[Data provided]
(* ===== verification/FileSysOps.v ===== *)
(** * FileSysOps: the operations of [filesys.c] on the invariant *)

From S2P Require Import Prelude Bitmap FileSys FileSysIO FileSysInv FileSysMem FileSysFiles FileSysDir.

Definition named (D : gmap (list Z) Z) (sec : Z) : Prop := sec = 0 ∨ sec = 1 ∨ ∃ name, D !! name = Some sec.

Lemma named_list D sec : named D sec ↔ sec = 0 ∨ sec = 1 ∨ Exists (λ kv, kv.2 = sec) (map_to_list D).
Proof.
  unfold named. rewrite Exists_exists. split; intros [?|[?|H]]; try tauto; right; right.
  - destruct H as [n Hn]. exists (n, sec). split; [by apply elem_of_map_to_list|done].
  - destruct H as ([n x] & Hin & Hx). exists n. apply elem_of_map_to_list in Hin. cbn in Hx. congruence.
Qed.

#[export] Instance named_dec D sec : Decision (named D sec).
Proof. destruct (decide (sec = 0 ∨ sec = 1 ∨ Exists (λ kv, kv.2 = sec) (map_to_list D))) as [H|H]; [left|right]; by rewrite named_list. Defined.

Record core_inv (s : fs) (L : gmap Z (Z * Z)) (D : gmap (list Z) Z) (ex : list Z) : Prop := {
  ci_st : st_inv s L ex;
  ci_mapf : free_map_file s ≠ 0;
  ci_root : ∃ e, L !! 1 = Some e ∧ e.2 = 320 ∧ dir_inv (content s e) D;
  ci_named : ∀ name sec, D !! name = Some sec → sec ≠ 0 ∧ sec ≠ 1 ∧ is_Some (L !! sec);
  ci_inj : ∀ n n' sec, D !! n = Some sec → D !! n' = Some sec → n = n';
  ci_removed : ∀ p i, inodes s !! p = Some i → removed i = true ↔ ¬ named D (sector i);
  ci_live : ∀ sec, is_Some (L !! sec) → named D sec ∨ ∃ p i, inodes s !! p = Some i ∧ sector i = sec;
  ci_files : ∀ f fl i, files s !! f = Some fl → inodes s !! f_inode fl = Some i → f ≠ free_map_file s → sector i ≠ 0 ∧ sector i ≠ 1
}.

(** What the users of the file system see of a state stays. *)
Record same_view (L : gmap Z (Z * Z)) (s s' : fs) : Prop := {
  sv_files : files s' = files s;
  sv_mapf : free_map_file s' = free_map_file s;
  sv_dev : dev_size s' = dev_size s;
  sv_content : ∀ x e, L !! x = Some e → x ≠ 0 → content s' e = content s e;
  sv_sector : ∀ f fl, files s !! f = Some fl → sector <$> inodes s' !! f_inode fl = sector <$> inodes s !! f_inode fl
}.

Lemma same_view_trans L s1 s2 s3 : same_view L s1 s2 → same_view L s2 s3 → same_view L s1 s3.
Proof.
  intros [A1 A2 A3 A4 A5] [B1 B2 B3 B4 B5]. split; [congruence|congruence|congruence|..].
  - intros x e He Hx. by rewrite (B4 x e), (A4 x e).
  - intros f fl Hf. rewrite (B5 f) by (by rewrite A1). by apply (A5 f).
Qed.

Lemma same_view_bump L b s : same_view L s (bump b s).
Proof. by split. Qed.

Lemma core_bump s L D ex b : core_inv s L D ex → brk s ≤ b → core_inv (bump b s) L D ex.
Proof. intros [H1 H2 H3 H4 H5 H6 H7 H8] Hb. split; try done. by apply st_bump. Qed.

(** ** Opening *)

Definition few (s : fs) (n : Z) : Prop := Z.of_nat (size (files s)) + Z.of_nat (size (dirs s)) + n < 2 ^ 31.

Lemma core_open s L D ex sec :
  core_inv s L D ex → named D sec → is_Some (L !! sec) → few s (Z.of_nat (length ex) + 1) →
  ∃ p s', inode_open sec s = Ret (p, s') ∧ p ≠ 0 ∧ core_inv s' L D (p :: ex) ∧ same_view L s s' ∧ (dirs s' = dirs s ∧ free_map s' = free_map s) ∧
    (∃ i, inodes s' !! p = Some i ∧ sector i = sec) ∧
    ∀ q i, inodes s !! q = Some i → ∃ i', inodes s' !! q = Some i' ∧ sector i' = sector i.
Proof.
  intros [H1 H2 H3 H4 H5 H6 H7 H8] Hn [e He] Hf. destruct (inode_open_run s L ex sec e H1 He) as (p & s' & E & Hp & Hst & Hs'); [unfold few in Hf; lia|].
  exists p, s'. pose proof (os_rest _ _ _ _ Hst) as Hr. destruct (os_new _ _ _ _ Hst) as (i' & Hi' & Es & Hold).
  assert (files s' = files s ∧ dirs s' = dirs s ∧ free_map_file s' = free_map_file s ∧ dev_size s' = dev_size s ∧ disk s' = disk s) as (Ef & Ed & Em & Edv & Edk)
    by (by rewrite Hr).
  assert (∀ q i, inodes s !! q = Some i → ∃ i', inodes s' !! q = Some i' ∧ sector i' = sector i ∧ removed i' = removed i) as Hkeep.
  { intros q i Hi. destruct (decide (q = p)) as [->|Hq]; [|exists i; by rewrite (os_other _ _ _ _ Hst)].
    exists i'. split; [done|]. destruct Hold as [(Hno & _)|(j & Hj & Hjs & Hjr)]; [congruence|]. rewrite Hi in Hj. injection Hj as <-. by split; [congruence|]. }
  assert (∀ q i, inodes s' !! q = Some i → (q = p ∧ i = i') ∨ inodes s !! q = Some i) as Hback.
  { intros q i Hi. destruct (decide (q = p)) as [->|Hq]; [left; split; congruence|right; by rewrite <- (os_other _ _ _ _ Hst)]. }
  split_and!; [done|done| | |done|by rewrite Hr|by exists i'|].
  - split; [done|by rewrite Em|..].
    + destruct H3 as (e1 & He1 & Hl1 & Hd1). exists e1. unfold content. by rewrite Edk.
    + done.
    + done.
    + intros q i Hi. destruct (Hback q i Hi) as [[-> ->]|Hi0]; [|by apply (H6 q)]. destruct Hold as [(_ & Hr' & _)|(j & Hj & Hjs & Hjr)].
      * rewrite Hr', Es. split; [done|]. by intros [].
      * rewrite Hjr, Es, <- Hjs. by apply (H6 p).
    + intros x Hx. destruct (H7 x Hx) as [?|(q & i & Hi & Hx')]; [by left|right]. destruct (Hkeep q i Hi) as (i2 & Hi2 & Hs2 & _). exists q, i2. split; [done|congruence].
    + intros f fl i. rewrite Ef, Em. intros Hfl Hi Hne. destruct (mi_files _ _ _ (si_mem _ _ _ H1) f fl Hfl) as [[i0 Hi0] _].
      destruct (Hkeep _ _ Hi0) as (i2 & Hi2 & Hs2 & _). rewrite Hi in Hi2. injection Hi2 as ->. rewrite Hs2. by apply (H8 f fl i0).
  - split; [done|done|done|..].
    + intros x f _ _. unfold content. by rewrite Edk.
    + intros f fl Hfl. destruct (mi_files _ _ _ (si_mem _ _ _ H1) f fl Hfl) as [[i0 Hi0] _]. destruct (Hkeep _ _ Hi0) as (i2 & Hi2 & Hs2 & _).
      rewrite Hi2, Hi0. cbn. by rewrite Hs2.
  - intros q i Hi. destruct (Hkeep q i Hi) as (i2 & Hi2 & Hs2 & _). by exists i2.
Qed.

(** Handles do not touch the inodes. *)
Lemma core_dir_open s L D ex p i :
  core_inv s L D (p :: ex) → inodes s !! p = Some i →
  let s' := set_dirs (<[brk s := Dir p 0]> (dirs s)) (bump (brk s + 1) s) in
  dir_open p s = Ret (brk s, s') ∧ core_inv s' L D ex.
Proof.
  intros [H1 H2 H3 H4 H5 H6 H7 H8] Hi s'. destruct (dir_open_run s L ex p i H1 Hi) as [E Hs']. split; [done|]. by split.
Qed.

(** ** Closing *)

Lemma core_closed s s' L L' D ex ex' p i :
  core_inv s L D ex → st_inv s' L' ex' → closed p i L L' s s' → inodes s !! p = Some i →
  (∀ f fl, files s' !! f = Some fl → files s !! f = Some fl) →
  core_inv s' L' D ex' ∧ (removed i = false → L' = L).
Proof.
  intros [H1 H2 H3 H4 H5 H6 H7 H8] Hs' [C1 C2 C3 C4 C5 C6 C7] Hi Hf.
  assert (removed i = false → L' = L) as HL by (intros Hr; destruct C1 as [?|[Hx _]]; congruence).
  assert (∀ sec, named D sec → is_Some (L !! sec) → L' !! sec = L !! sec) as Hnm.
  { intros sec Hn _. destruct C1 as [-> |[Hr ->]]; [done|]. rewrite lookup_delete_ne; [done|]. intros Ex. apply (H6 p i Hi) in Hr. apply Hr. by rewrite Ex. }
  assert (∀ q j, inodes s' !! q = Some j → ∃ j0, inodes s !! q = Some j0 ∧ sector j0 = sector j ∧ removed j0 = removed j) as Hback.
  { intros q j Hj. destruct (decide (q = p)) as [->|Hq]; [|exists j; by rewrite <- C5].
    destruct C6 as [[Hno _]|(i' & Hi' & Hs & Hr & _)]; [congruence|]. rewrite Hj in Hi'. injection Hi' as ->. by exists i. }
  split; [|done]. split; [done|by rewrite C3|..].
  - destruct H3 as (e1 & He1 & Hl1 & Hd1). assert (L' !! 1 = Some e1) as He1' by (rewrite Hnm; [done|right; by left|by eexists]).
    exists e1. split_and!; [done|done|]. by rewrite (C7 1 e1).
  - intros n sec Hn. destruct (H4 n sec Hn) as (? & ? & ?). split_and!; [done|done|]. rewrite Hnm; [done|right; right; by exists n|done].
  - done.
  - intros q j Hj. destruct (Hback q j Hj) as (j0 & Hj0 & <- & <-). by apply (H6 q).
  - intros sec Hsec. assert (is_Some (L !! sec)) as Hsec0.
    { destruct C1 as [-> |[_ ->]]; [done|]. by apply lookup_delete_is_Some in Hsec as [_ ?]. }
    destruct (H7 sec Hsec0) as [?|(q & j & Hj & Hjs)]; [by left|]. destruct (decide (q = p)) as [->|Hq].
    + rewrite Hi in Hj. injection Hj as <-. destruct C6 as [[Hno Hdel]|(i' & Hi' & Hs & Hr & _)].
      * destruct (removed i) eqn:Er; [rewrite Hdel in Hsec by done; apply lookup_delete_is_Some in Hsec as [Hx _]; congruence|].
        left. destruct (decide (named D (sector i))) as [|Hn]; [by rewrite <- Hjs|]. apply (H6 p i Hi) in Hn. congruence.
      * right. exists p, i'. split; [done|congruence].
    + right. exists q, j. by rewrite C5.
  - intros f fl j Hfl Hj Hne. destruct (Hback _ _ Hj) as (j0 & Hj0 & <- & _). rewrite C3 in Hne. apply (H8 f fl j0); [by apply Hf|done|done].
Qed.

Lemma view_closed s s' L ex p i :
  st_inv s' L ex → closed p i L L s s' → inodes s !! p = Some i → files s' = files s → same_view L s s'.
Proof.
  intros Hs' [C1 C2 C3 C4 C5 C6 C7] Hi Ef. split; [done|done|done|done|].
  intros f fl Hf. destruct (decide (f_inode fl = p)) as [E|E]; [|by rewrite C5].
  destruct C6 as [[Hno _]|(i' & Hi' & Hs & _)].
  - rewrite <- Ef in Hf. destruct (mi_files _ _ _ (si_mem _ _ _ Hs') f fl Hf) as [[j Hj] _]. congruence.
  - rewrite E, Hi', Hi. cbn. by rewrite Hs.
Qed.

(** ** The root directory as the operations use it *)

(** The directory [d] is open on the root and nothing else is. *)
Record root_open (s : fs) (d p : Z) : Prop := {
  ro_dirs : dirs s = {[ d := Dir p 0 ]};
  ro_inode : ∃ i, inodes s !! p = Some i ∧ sector i = 1;
  ro_nonzero : d ≠ 0
}.

Lemma root_open_lookup s d p : root_open s d p → dirs s !! d = Some (Dir p 0).
Proof. intros H. rewrite (ro_dirs _ _ _ H). apply lookup_singleton_eq. Qed.

Lemma root_open_bump s d p b : root_open s d p → root_open (bump b s) d p.
Proof. intros [H1 H2 H3]. by split. Qed.

Lemma dir_open_root_run s L D :
  core_inv s L D [] → dirs s = ∅ → few s 2 →
  ∃ d p s', dir_open_root s = Ret (d, s') ∧ core_inv s' L D [] ∧ same_view L s s' ∧ root_open s' d p ∧ free_map s' = free_map s.
Proof.
  intros Hc Hd Hf. assert (is_Some (L !! 1)) as H1 by (destruct (ci_root _ _ _ _ Hc) as (e & He & _); by eexists).
  destruct (core_open s L D [] 1 Hc) as (p & s1 & E & Hp & Hc1 & Hv & [Ed Em] & (i & Hi & Hs) & _); [right; by left|done|unfold few in *; cbn; lia|].
  destruct (core_dir_open s1 L D [] p i Hc1 Hi) as [E2 Hc2]. exists (brk s1), p, (set_dirs (<[brk s1 := Dir p 0]> (dirs s1)) (bump (brk s1 + 1) s1)).
  unfold dir_open_root. change ROOT_DIR_SECTOR with 1. run_step E. split_and!; [done|done| | |done].
  - destruct Hv as [V1 V2 V3 V4 V5]. by split.
  - split; [cbn; by rewrite Ed, Hd|by exists i|]. destruct (st_mem_ok _ _ _ (ci_st _ _ _ _ Hc1)). lia.
Qed.

Lemma dir_close_root s L D ex d p :
  core_inv s L D ex → root_open s d p →
  ∃ s', dir_close d s = Ret (tt, s') ∧ core_inv s' L D ex ∧ same_view L s s' ∧ dirs s' = ∅ ∧
    ∀ q i, sector i ≠ 1 → inodes s !! q = Some i → inodes s' !! q = Some i.
Proof.
  intros Hc Hr. pose proof (root_open_lookup _ _ _ Hr) as Hd. destruct (ro_inode _ _ _ Hr) as (i & Hi & Hs).
  destruct (dir_close_run s L ex d (Dir p 0) i (ci_st _ _ _ _ Hc) Hd Hi) as (s' & L' & E & Hs' & Hcl & Ef & Ed); [lia|apply Hc|].
  destruct (core_closed s s' L L' D ex ex p i Hc Hs' Hcl Hi) as [Hc' HL]; [by rewrite Ef|].
  assert (L' = L) as ->.
  { apply HL. destruct (removed i) eqn:Er; [|done]. apply (ci_removed _ _ _ _ Hc p i Hi) in Er. destruct Er. rewrite Hs. right. by left. }
  exists s'. split_and!; [done|done|by apply (view_closed s s' L ex p i)| |].
  - rewrite Ed, (ro_dirs _ _ _ Hr). apply delete_singleton_eq.
  - intros q j Hj Hq. rewrite (cl_other _ _ _ _ _ _ Hcl); [done|]. cbn. intros ->. congruence.
Qed.

Lemma core_root_at s L D ex p i :
  core_inv s L D ex → inodes s !! p = Some i → sector i = 1 → ∃ c, root_at s L ex p c ∧ dir_inv c D ∧ ∃ e, L !! 1 = Some e ∧ e.2 = 320 ∧ content s e = c.
Proof.
  intros Hc Hi Hs. destruct (ci_root _ _ _ _ Hc) as (e & He & Hl & Hd). exists (content s e). split_and!; [|done|by exists e].
  split; [apply Hc|]. by exists i, e.
Qed.

Lemma same_view_few L s s' n : same_view L s s' → dirs s' = ∅ ∨ (∃ d p, dirs s' = {[ d := Dir p 0 ]}) → few s (n + 1) → dirs s = ∅ → few s' n.
Proof.
  intros [V1 _ _ _ _] Hd Hf Hd0. unfold few in *. rewrite V1. rewrite Hd0, map_size_empty in Hf.
  destruct Hd as [-> |(d & p & ->)]; [rewrite map_size_empty; lia|]. rewrite map_size_singleton. lia.
Qed.

(** ** [filesys_open] *)

Lemma filesys_open_run s L D name :
  core_inv s L D [] → dirs s = ∅ → few s 4 →
  match D !! name with
  | Some sec => ∃ f p s', filesys_open name s = Ret (f, s') ∧ core_inv s' L D [] ∧ dirs s' = ∅ ∧ f ≠ 0 ∧ files s !! f = None ∧
      (∃ s1, same_view L s s1 ∧ dev_size s' = dev_size s1 ∧ disk s' = disk s1 ∧ inodes s' = inodes s1 ∧ free_map_file s' = free_map_file s1 ∧
             files s' = <[f := File p 0 false]> (files s1)) ∧
      ∃ i, inodes s' !! p = Some i ∧ sector i = sec
  | None => ∃ s', filesys_open name s = Ret (0, s') ∧ core_inv s' L D [] ∧ dirs s' = ∅ ∧ same_view L s s'
  end.
Proof.
  intros Hc Hd Hf. destruct (dir_open_root_run s L D Hc Hd) as (d & p & s1 & E1 & Hc1 & Hv1 & Hr1 & _); [unfold few in *; lia|].
  destruct (ro_inode _ _ _ Hr1) as (i & Hi & Hs). destruct (core_root_at _ _ _ _ _ _ Hc1 Hi Hs) as (c & Hra & Hdi & _).
  destruct (lookup_run s1 L [] d (Dir p 0) c D name (root_open_lookup _ _ _ Hr1) Hra Hdi) as (b & Hb & Hlk).
  pose proof (core_bump _ _ _ _ _ Hc1 Hb) as Hc2. pose proof (root_open_bump _ _ _ b Hr1) as Hr2.
  pose proof (same_view_trans _ _ _ _ Hv1 (same_view_bump L b s1)) as Hv2.
  unfold filesys_open. run_step E1. rewrite bool_decide_eq_true_2 by apply Hr1. unfold dir_lookup. rewrite bind_assoc.
  destruct (D !! name) as [sec|] eqn:En.
  - destruct Hlk as (j & Hj & El). run_step El. destruct (ci_named _ _ _ _ Hc name sec En) as (Hn0 & Hn1 & HL).
    assert (e_sector (slot c j) = sec) as Es by apply Hj. rewrite Es.
    destruct (core_open (bump b s1) L D [] sec Hc2) as (q & s3 & E3 & Hq & Hc3 & Hv3 & [Ed3 _] & (k & Hk & Hks) & Hkp); [right; right; by exists name|done| |].
    { cbn [length]. apply (same_view_few L s _ 1); [done|right; exists d, p; apply Hr2|unfold few in *; lia|done]. }
    run_step E3. assert (root_open s3 d p) as Hr3.
    { split; [rewrite Ed3; apply Hr2| |apply Hr2]. destruct (ro_inode _ _ _ Hr2) as (i2 & Hi2 & Hs2). destruct (Hkp _ _ Hi2) as (i3 & Hi3 & Hs3).
      exists i3. split; [done|congruence]. }
    destruct (dir_close_root s3 L D [q] d p Hc3 Hr3) as (s4 & E4 & Hc4 & Hv4 & Hd4 & Hk4). run_step E4.
    assert (inodes s4 !! q = Some k) as Hk' by (apply Hk4; [congruence|done]).
    destruct (file_open_run s4 L [] q k (ci_st _ _ _ _ Hc4) Hk') as [E5 Hs5].
    exists (brk s4), q, (set_files (<[brk s4 := File q 0 false]> (files s4)) (bump (brk s4 + 1) s4)).
    pose proof (same_view_trans _ _ _ _ Hv2 (same_view_trans _ _ _ _ Hv3 Hv4)) as Hv.
    split_and!; [done| |done| | | |by exists k].
    + destruct Hc4 as [H1 H2 H3 H4 H5 H6 H7 H8]. split; try done. intros f fl j'. cbn. intros [[<- <-]|[Hne Hfl]]%lookup_insert_Some Hj' Hnf; [|by apply (H8 f fl)].
      cbn in Hj'. rewrite Hk' in Hj'. injection Hj' as <-. by rewrite Hks.
    + destruct (st_mem_ok _ _ _ (ci_st _ _ _ _ Hc4)). lia.
    + destruct (fresh_brk _ _ _ (si_mem _ _ _ (ci_st _ _ _ _ Hc4))) as (_ & Hfr & _). by rewrite (sv_files _ _ _ Hv) in Hfr.
    + exists s4. done.
  - run_step Hlk. rewrite ret_bind. cbn beta. destruct (dir_close_root (bump b s1) L D [] d p Hc2 Hr2) as (s4 & E4 & Hc4 & Hv4 & Hd4 & _). run_step E4.
    unfold file_open. run_step (fs_malloc_run s4 (st_mem_ok _ _ _ (ci_st _ _ _ _ Hc4))). cbn [bool_decide]. 
    exists (bump (brk s4 + 1) s4). split_and!; [done|apply core_bump; [done|lia]|done|].
    exact (same_view_trans _ _ _ _ Hv2 (same_view_trans _ _ _ _ Hv4 (same_view_bump L _ s4))).
Qed.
[/Data provided]
• **Task**
For the string "Record", search the preceding data and copy every line that includes it.

• **Solution to this task**
Record core_inv (s : fs) (L : gmap Z (Z * Z)) (D : gmap (list Z) Z) (ex : list Z) : Prop := {
Record same_view (L : gmap Z (Z * Z)) (s s' : fs) : Prop := {
Record root_open (s : fs) (d p : Z) : Prop := {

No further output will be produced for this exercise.